Einkommensrunde 2020 Bund und Kommunen

„Wir erleben eine neue Form der Arbeitsbelastung“

  • Protest in Nürnberg.
  • Protest in Bamberg.
  • Protest in Flensburg.
  • Protest in Göttingen.
  • Protest in Hamburg.
  • Protest in Hannover.
  • Protest in Böblingen.
  • Protest in Heidelberg.
  • Protest in Stuttgart.
  • Protest in Neuruppin.

In über 50 Städten haben am 8. September 2020 die Beschäftigten der Arbeitsagenturen und Jobcenter mit „aktiven Mittagspausen“ vor ihren Dienststellen für bessere Arbeits- und Entgeltbedingungen protestiert.

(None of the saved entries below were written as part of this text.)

Lemma bitmap_slice_too_long_witness :
  ∃ m, (m < length (bitmap (booted zeroed).1))%nat ∧
    ∀ k, (k < length (bitmap (booted zeroed).1))%nat →
      is_Some (pages (booted zeroed).2 !! align_down (BITMAP_START + 4 * Z.of_nat k)) ↔ (k < m)%nat.
Proof.
  apply (bitmap_slice_too_long zeroed boot_map boot_last empty_tables
    (booted zeroed).1 (booted zeroed).2 boot_pre ltac:(by split)
    (booted_run zeroed ltac:(by left))).
  - simpl. lia.
  - intros p _. apply lookup_empty.
Defined.
End InitWitness.
(** What one [handler_map] does to the entry and to the page of its frame. *)
Definition bumped (o o' : option (Z * UnmapGuard)) : Prop :=
  match o with
  | Some (rc, g) => o' = Some (rc + 1, g)
  | None => ∃ g, o' = Some (1, g)
  end.

(** [st'] is [st] after mapping frame [k]. *)
Record map_effect {T} `{MapperLaws T} (k : Z) (refs : gmap Z (Z * UnmapGuard))
    (c : PagingContext T) (refs' : gmap Z (Z * UnmapGuard)) (c' : PagingContext T) : Prop := {
  me_ok : handler_ok refs' c';
  me_entry : bumped (refs !! k) (refs' !! k);
  me_others j : j ≠ k → refs' !! j = refs !! j;
  me_pages j : (j ≠ k ∨ is_Some (refs !! k)) → pages c'.1 !! j = pages c.1 !! j;
  me_fresh : refs !! k = None → pages c.1 !! k = None;
}.

(** [st'] is [st] after unmapping frame [k], whose entry was [(rc, g)]. *)
Record unmap_effect {T} `{MapperLaws T} (k rc : Z) (g : UnmapGuard)
    (refs : gmap Z (Z * UnmapGuard)) (c : PagingContext T)
    (refs' : gmap Z (Z * UnmapGuard)) (c' : PagingContext T) : Prop := {
  ue_ok : handler_ok refs' c';
  ue_entry : refs' !! k = if decide (rc = 1) then None else Some (rc - 1, g);
  ue_others j : j ≠ k → refs' !! j = refs !! j;
  ue_pages j : pages c'.1 !! j =
    if decide (j = k ∧ rc = 1) then None else pages c.1 !! j;
}.
Lemma pci_config_access_witness :
  ∃ h', pci_read (0, 31, 2) 8 machine = Ret (0x01060102, h').
Proof.
  destruct (pci_config_access (0, 31, 2) 8 0 machine ltac:(by split) ltac:(by split)) as [Hok _].
  destruct (wp_elim _ _ _ (proj1 (Hok eq_refl))) as (v & h' & Hr & Hv & _).
  exists h'. rewrite Hr, Hv. reflexivity.
Defined.

(** A 16-bit read of the class code at offset 10 returns the revision and the
    interface, which are at offset 8; one at offset 9 returns the class code. *)
Lemma aml_pci_reads_witness :
  ∃ h1 h2 h3, read_pci_u8 0 0 31 2 11 machine = Ret (0x01, h1) ∧
    read_pci_u16 0 0 31 2 10 machine = Ret (0x0102, h2) ∧
    read_pci_u16 0 0 31 2 9 machine = Ret (0x0106, h3).
Proof.
  destruct (aml_pci_reads 0 0 31 2 11 machine) as (H8 & _); [by split..|].
  destruct (aml_pci_reads 0 0 31 2 10 machine) as (_ & H16 & _); [by split..|].
  destruct (aml_pci_reads 0 0 31 2 9 machine) as (_ & H16' & _); [by split..|].
  destruct (wp_elim _ _ _ H8) as (v1 & h1 & Hr1 & Hv1 & _).
  destruct (wp_elim _ _ _ H16) as (v2 & h2 & Hr2 & Hv2 & _).
  destruct (wp_elim _ _ _ H16') as (v3 & h3 & Hr3 & Hv3 & _).
  exists h1, h2, h3. rewrite Hr1, Hr2, Hr3, Hv1, Hv2, Hv3. split_and!; reflexivity.
Defined.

„Ohne das Engagement der Mitarbeiterinnen und Mitarbeiter im öffentlichen Dienst würden wir die Herausforderungen durch die Covid-19-Pandemie niemals bewältigen können. Diese Leistung muss sich auch in den Entgelten widerspiegeln“, sagte der dbb Vize Volker Geyer bei einer Protestaktion vor der Agentur für Arbeit Berlin-Mitte.

 

Der dbb und die Gewerkschaft Arbeit und Soziales (vbba) hatte bundesweit zu Protestaktionen unter Beachtung der Corona-Schutzmaßnahmen aufgerufen, um ihre Forderungen in der Einkommensrunde 2020 mit Bund und Kommunen zu unterstreichen. Beim Auftakt zur Einkommensrunde am 1. September 2020 in Potsdam hatte die Vereinigung der kommunalen Arbeitgeberverbände (VKA) die Forderungen der Gewerkschaften mit dem Hinweis auf die leeren Kassen zurückgewiesen und jedes Zugeständnis verweigert.

 

„Die Kolleginnen und Kollegen erleben eine neue Form der Arbeitsbelastung. Nach dem Ausbruch der Pandemie wurde vieles improvisiert. Vor allem die massenhafte und unkomplizierte Auszahlung des Kurzarbeitergeldes haben weiterhin höchste Priorität. Wir haben viel Verantwortung und viel Arbeit. Unsere Forderungen sind fair“, erklärte Manfred Feit, Personalrat der örtlichen Arbeitsagentur.

 

„Nur durch Druck aus den Betrieben und Dienststellen werden wir die Verhandlungsbereitschaft der VKA erhöhen, deshalb sind wir heute hier“, unterstrich Geyer.

 

Hintergrund:

Die Gewerkschaften fordern u.a. eine Einkommenserhöhung um 4,8 %, mind. 150 € (Laufzeit 12 Monate), Erhöhung der Ausbildungs- und Praktikumsentgelte um 100 €, Arbeitszeitangleichung Ost an West, Verbesserungen für den Pflegebereich sowie die Reduzierung der 41-Std.-Woche für Bundesbeamtinnen und Bundesbeamte. Vom TVöD sind etwa 2,5 Millionen Beschäftigte direkt oder indirekt betroffen: Rund 2,3 Millionen Arbeitnehmende des Bundes und der Kommunen sowie weiterer Bereiche, für die der TVöD direkte Auswirkungen hat, sowie rund 225.000 Bundesbeamtinnen und Bundesbeamte, auf die der Tarifabschluss übertragen werden soll. Weitere Verhandlungsrunden sind für 19./20.9. und 22./23.10.2020 in Potsdam verabredet.